L'albero della storia è sempre verde

L'albero della storia è sempre verde

"Teniamo ben ferma la comprensione del fatto che, di regola, le classi dominanti vincono sempre perché sempre in possesso della comprensione della totalità concettuale della riproduzione sociale, e le classi dominate perdono sempre per la loro stupidità strategica, dovuta all’impossibilità materiale di accedere a questa comprensione intellettuale. Nella storia universale comparata non vi sono assolutamente eccezioni. La prima e l’unica eccezione è il 1917 russo. Per questo, sul piano storico-mondiale, Lenin è molto più grande di Marx. Marx è soltanto il coronamento del grande pensiero idealistico ed umanistico tedesco, ed il fondatore del metodo della comprensione della storia attraverso i modi di produzione. Ma Lenin è molto di più. Lenin è il primo esempio storico in assoluto in cui le classi dominate, sia pure purtroppo soltanto per pochi decenni, hanno potuto vincere contro le classi dominanti. Bisogna dunque studiare con attenzione sia le ragioni della vittoria che le ragioni della sconfitta. Ma esse stanno in un solo complesso di problemi, la natura del partito comunista ed il suo rovesciamento posteriore classistico, individualistico e soprattutto anti- comunitario" Costanzo Preve da "Il modo di produzione comunitario. Il problema del comunismo rimesso sui piedi"

giovedì 12 febbraio 2015

No, cosí non va


La delusione di agenti e carabinieri

«Cambiare le norme, ma in senso restrittivo: altrimenti il segnale è negativo»

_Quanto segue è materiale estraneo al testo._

(** C5.  [insertMany] cuts the documents, each with its default [_id], into
    chunks of [options?.chunkSize ?? 20] documents: the chunks, put end to
    end, are the documents, each has between one and [chunkSize] documents
    and all but the last have [chunkSize].  It hands them to the ordered
    path when [options?.ordered] is true and to the unordered path, with
    [options?.parallel ?? 8] workers, when it is not, and whatever the
    outcome the commands it has sent are the [insertMany] of the first
    chunks, one command for each chunk, in the order of the chunks and with
    that [ordered] flag.  On the ordered path every chunk is sent when none
    fails, and when chunk [k] fails the chunks after it are not sent.  On the
    unordered path, when every worker has returned, every chunk has been
    sent, whether or not some have failed, and a run can always reach its
    end. *)
Theorem C5_insertMany_chunks :
  insertMany_chunkSize None = 20
  /\ (forall o, im_chunkSize o = None -> insertMany_chunkSize (Some o) = 20)
  /\ (forall o n, im_chunkSize o = Some n -> insertMany_chunkSize (Some o) = n)
  /\ forall setDefaultIdForInsert srv documents options,
       let docs := map setDefaultIdForInsert documents in
       let chunkSize := insertMany_chunkSize options in
       let ordered := default false (options ≫= im_ordered) in
       let parallel := default 8%Z (options ≫= im_parallel) in
       let all := chunks docs chunkSize in
       let call := Collection_insertMany setDefaultIdForInsert srv documents
                     options in
       0 < chunkSize ->
       (concat all = docs
        /\ Forall (fun c => 0 < length c <= chunkSize) all
        /\ (forall k c, all !! k = Some c -> S k < length all ->
                        length c = chunkSize))
       /\ (forall fuel schedule,
             snd (call fuel schedule)
             = map (fun c => CmdInsertMany c ordered)
                   (take (length (snd (call fuel schedule))) all))
       /\ (ordered = true ->
           forall fuel schedule,
             (forall j, j < length all ->
                exists resp,
                  srv j (ordered_chunk_command docs chunkSize j)
                  = Returned resp) ->
             length all <= fuel ->
             exists ids,
               call fuel schedule
               = (Some (Returned {| im_insertedCount := length ids;
                                    im_insertedIds := ids |}),
                  map (fun c => CmdInsertMany c true) all))
       /\ (ordered = true ->
           forall fuel schedule k desc others,
             k < length all ->
             (forall j, j < k ->
                exists resp,
                  srv j (ordered_chunk_command docs chunkSize j)
                  = Returned resp) ->
             srv k (ordered_chunk_command docs chunkSize k)
             = Thrown (DataAPIResponseError desc others) ->
             k < fuel ->
             exists ids,
               call fuel schedule
               = (Some (Thrown (InsertManyError [command desc]
                                  [rawResponse desc] ids (length ids))),
                  map (fun c => CmdInsertMany c true) (take (S k) all)))
       /\ (ordered = false ->
           forall fuel schedule,
             let p := insertManyUnordered_run srv docs parallel chunkSize
                        schedule in
             snd (call fuel schedule) = sent p
             /\ length (workers p) = Z.to_nat parallel
             /\ ((0 < parallel)%Z ->
                 rejection p = None ->
                 forallb is_Resolved (workers p) = true ->
                 snd (call fuel schedule)
                 = map (fun c => CmdInsertMany c false) all
                 /\ exists order,
                      Permutation order (seq 0 (length all))
                      /\ failCommands p
                         = map command
                             (omap (chunk_failure_of srv docs chunkSize)
                                   order)))
       /\ (ordered = false ->
           forall fuel, exists schedule out,
             fst (call fuel schedule) = Some out).
Proof.
  split; [reflexivity|]. split; [intros o Ho; cbn; rewrite Ho; reflexivity|].
  split; [intros o n Ho; cbn; rewrite Ho; reflexivity|].
  intros setDefaultIdForInsert srv documents options docs chunkSize ordered
    parallel all call Hpos.
  assert (Hlen : length all = chunk_count (length docs) chunkSize).
  { unfold all, chunks. rewrite length_map, length_seq. reflexivity. }
  assert (Hmap : forall b m,
            map (fun c => CmdInsertMany c b)
                (map (chunk docs chunkSize) (seq 0 m))
            = map (fun k => CmdInsertMany (chunk docs chunkSize k) b)
                  (seq 0 m)).
  { intros b m. apply map_map. }
  assert (Hcall : forall fuel schedule,
            call fuel schedule
            = if ordered then
                match insertManyOrdered fuel srv docs chunkSize with
                | Some (r, sent) =>
                    (Some (map_outcome mkInsertManyResult r), sent)
                | None => (None, [])
                end
              else
                (map_outcome mkInsertManyResult
                   <$> settle mkInsertManyError
                         (insertManyUnordered_run srv docs parallel chunkSize
                            schedule),
                 sent (insertManyUnordered_run srv docs parallel chunkSize
                         schedule))).
  { intros fuel schedule. reflexivity. }
  split; [apply chunks_spec; exact Hpos|].
  split; [|split; [|split; [|split]]].
  - intros fuel schedule. rewrite Hcall. destruct ordered.
    + destruct (insertManyOrdered fuel srv docs chunkSize) as [[r sent0]|]
        eqn:Hrun; [|reflexivity].
      cbn [snd].
      exact (insertManyOrdered_sent_chunks srv docs chunkSize fuel r sent0
               Hpos Hrun).
    + cbn [snd].
      exact (insertManyUnordered_sent_chunks srv docs parallel chunkSize
               schedule Hpos).
  - intros Hord fuel schedule Hok Hfuel. rewrite Hcall, Hord.
    rewrite Hlen in Hok, Hfuel.
    pose proof (insertManyOrdered_from_success srv docs chunkSize
                  (chunk_count (length docs) chunkSize) Hpos fuel 0 []
                  eq_refl) as H.
    cbn [Nat.mul Nat.add seq map app] in H. unfold insertManyOrdered.
    rewrite H.
    + eexists. cbn [map_outcome]. unfold mkInsertManyResult, all, chunks.
      rewrite Hmap. reflexivity.
    + intros j Hj. apply Hok. lia.
    + exact Hfuel.
  - intros Hord fuel schedule k desc others Hk Hok Hfail Hfuel.
    rewrite Hcall, Hord. rewrite Hlen in Hk.
    pose proof (insertManyOrdered_from_failure srv docs chunkSize k fuel 0
                  [] k desc others eq_refl) as H.
    cbn [Nat.mul seq map app] in H. unfold insertManyOrdered. rewrite H.
    + cbv zeta. eexists. cbn [map_outcome]. unfold all, chunks.
      rewrite firstn_map, take_seq.
      rewrite Nat.min_l by lia. rewrite Hmap. reflexivity.
    + apply chunk_count_spec; assumption.
    + intros j Hj. apply Hok. lia.
    + exact Hfail.
    + exact Hfuel.
  - intros Hord fuel schedule p. rewrite Hcall, Hord. cbn [snd]. fold p.
    split; [reflexivity|]. split.
    + apply pool_size_and_in_flight.
    + intros Hpar Hnone Hall.
      destruct (insertManyUnordered_all_resolved srv docs parallel chunkSize
                  schedule Hpos Hnone Hall)
        as (order & Hperm & Hsent & _ & Hfull & _ & _ & Hfc & _).
      fold p in Hperm, Hsent, Hfull, Hfc. specialize (Hfull Hpar).
      rewrite Hfull in Hsent, Hperm. split.
      * rewrite Hsent. unfold all, chunks. rewrite Hmap. reflexivity.
      * exists order. rewrite Hlen. split; assumption.
  - intros Hord fuel.
    assert (Hbreak : forall i, i < length docs ->
                       insertMany_stops_at docs chunkSize i = false).
    { intros i Hi. unfold insertMany_stops_at. apply Nat.leb_gt. lia. }
    destruct (pool_settles srv (length docs) chunkSize
                (insertMany_stops_at docs chunkSize)
                (chunk_command docs chunkSize)
                insertMany_on_response insertMany_on_failure Hpos Hbreak
                [] parallel mkInsertManyError) as (schedule & out & Hout).
    exists schedule. rewrite Hcall, Hord. cbn [fst].
    unfold insertManyUnordered_run, insertManyUnordered_start.
    rewrite Hout. eexists. reflexivity.
Qed.

Lemma C5_insertMany_chunks_witness :
  (exists ids,
     Collection_insertMany (fun d => d) example_service [doc_A; doc_A; doc_B]
       (Some {| im_ordered := Some true; im_parallel := None;
                im_chunkSize := Some 1 |}) 5 []
     = (Some (Thrown (InsertManyError [CmdInsertMany [doc_A] true]
                        [{| status := None |}] ids (length ids))),
        [CmdInsertMany [doc_A] true; CmdInsertMany [doc_A] true]))
  /\ snd (Collection_insertMany (fun d => d) example_service
            [doc_A; doc_A; doc_B]
            (Some {| im_ordered := None; im_parallel := Some 2%Z;
                     im_chunkSize := Some 1 |}) 0 [0; 1; 0])
     = [CmdInsertMany [doc_A] false; CmdInsertMany [doc_A] false;
        CmdInsertMany [doc_B] false].
Proof.
  destruct C5_insertMany_chunks as (_ & _ & _ & H).
  split.
  - destruct (H (fun d => d) example_service [doc_A; doc_A; doc_B]
                (Some {| im_ordered := Some true; im_parallel := None;
                         im_chunkSize := Some 1 |}) ltac:(cbn; lia))
      as (_ & _ & _ & Hfail & _).
    apply (Hfail eq_refl 5 [] 1
             {| command := CmdInsertMany [doc_A] true;
                rawResponse := {| status := None |} |} []).
    + cbn. lia.
    + intros j Hj. assert (j = 0) as -> by lia. eexists. reflexivity.
    + reflexivity.
    + lia.
  - destruct (H (fun d => d) example_service [doc_A; doc_A; doc_B]
                (Some {| im_ordered := None; im_parallel := Some 2%Z;
                         im_chunkSize := Some 1 |}) ltac:(cbn; lia))
      as (_ & _ & _ & _ & Hun & _).
    destruct (Hun eq_refl 0 [0; 1; 0]) as (_ & _ & Hall).
    destruct (Hall ltac:(cbn; lia) eq_refl eq_refl) as [Hsent _].
    exact Hsent.
Defined.

(* ===================================================================== *)
(** * [deleteMany] and the cursor *)
(* ===================================================================== *)

(** C7, as the code has it.  [deleteMany] is an [async] method: called with
    the empty filter, or without a filter, it returns a promise that is
    rejected with the error that tells the caller to use [deleteAll],
    whatever the service, and no command has been sent.  No call of
    [deleteMany] throws synchronously.  With a filter that has a key the
    first command sent is the [deleteMany] of that filter. *)
Theorem C7_deleteMany_refuses_empty_filter :
  forall fuel srv,
    Collection_deleteMany_call fuel srv (VObj [])
    = Some (ReturnsValue
              (RejectedWith
                 (Error "Can't pass an empty filter to deleteMany, use deleteAll instead if you really want to delete everything")),
            [])
    /\ Collection_deleteMany_call fuel srv VUndefined
       = Some (ReturnsValue
                 (RejectedWith
                    (Error "Can't pass an empty filter to deleteMany, use deleteAll instead if you really want to delete everything")),
               [])
    /\ (forall filter c sent,
          Collection_deleteMany_call fuel srv filter = Some (c, sent) ->
          exists settled, c = ReturnsValue settled)
    /\ (forall key value rest c sent,
          Collection_deleteMany_call fuel srv (VObj ((key, value) :: rest))
          = Some (c, sent) ->
          exists more,
            sent = CmdDeleteMany (VObj ((key, value) :: rest)) :: more).
Proof.
  intros fuel srv. split; [reflexivity|]. split; [reflexivity|]. split.
  - intros filter c sent H. unfold Collection_deleteMany_call in H.
    destruct (Collection_deleteMany fuel srv filter) as [[body sent0]|];
      [|discriminate].
    injection H as <- _. unfold async. eexists. reflexivity.
  - intros key value rest c sent H.
    unfold Collection_deleteMany_call in H.
    destruct (Collection_deleteMany fuel srv (VObj ((key, value) :: rest)))
      as [[body sent0]|] eqn:Hbody; [|discriminate].
    injection H as _ <-.
    unfold Collection_deleteMany in Hbody.
    cbn [Object_keys_length length] in Hbody.
    destruct (deleteMany_loop_sent _ _ _ _ _ _ _ Hbody) as [more Hmore].
    exists more. exact Hmore.
Qed.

PADOVA. Sbeffeggiati, derisi, umiliati da una criminalità sempre più beffarda e spavalda. Non solo il criminale professionista – «Quello ha in fondo un codice d’onore: rispetta la divisa, riconosce che davanti trova un avversario» raccontano gli inquirenti dai capelli grigi – ma soprattutto i giovani pusher, le bande di ragazzini, i predoni di pochi spiccioli. «Quelli proprio non ti badano: tanto fa loro spararti in pancia come sputarti addosso» dicono poliziotti e carabinieri. Lo sconforto, insomma, si unisce e mescola alla rabbia di un’impotenza profonda e senza risposta».
Mirco Pesavento è il segretario del Sindacato autonomo di Polizia di Padova: «C’è uno svilimento del ruolo delle forze dell’ordine molto profondo e pericoloso – spiega –: siamo delegittimati nel nostro lavoro di prevenzione e repressione dei reati, perché ci troviamo molto spesso con gli autori dei delitti rilasciati ancor prima di completare le procedure di fermo o di arresto. E questo è inaccettabile». Secondo Pesavento le ragioni risiedono soprattutto nell’atteggiamento permissivo dei magistrati che convalidano l’arresto ma nove volte su dieci ne dispongono la scarcerazione immediata: «Sanno che le nostre carceri, purtroppo, sono sovraffollate e probabilmente non vogliono peggiorare la situazione – aggiunge Pesavento – ma certamente questo provoca delle conseguenze negative sul nostro agire». Qualche mese fa, racconta il segretario del Sap, due colleghi delle Volanti sono stati picchiati da un tunisino andato in escandescenze: «Uno dei due colleghi, nella collutazione, ha subito la frattura del polso: il tunisino è stato processato per direttissima, condannato, e rilasciato. Il collega ha avuto venti giorni di prognosi. Ma si può?»
Non meno sconfortato è Gianni Pitzianti, padovano e segretario nazionale del Cocer, il sindacato militare dei carabinieri: «Noi ce la mettiamo tutta a fermare gli autori di reati ma è davvero difficile quando vediamo poi cosa succede davanti ai magistrati. Capisco anche loro, per carità: c’è un’evidente falla nel sistema normativo che, per una larga serie di reati cosiddetti minori, non dispone la carcerazione obbligatoria. Ma dobbiamo essere coscienti che questo provoca due effetti negativi: sull’opinione pubblica, che percepisce una diminuzione del senso di giustizia; e sulle forze dell’ordine, che rischiano di vedere vanificati il loro impegno nella repressione del crimine». Entrambi i rappresentanti delle forze dell’ordine auspicano una revisione del sistema normativo, ma in senso restrittivo.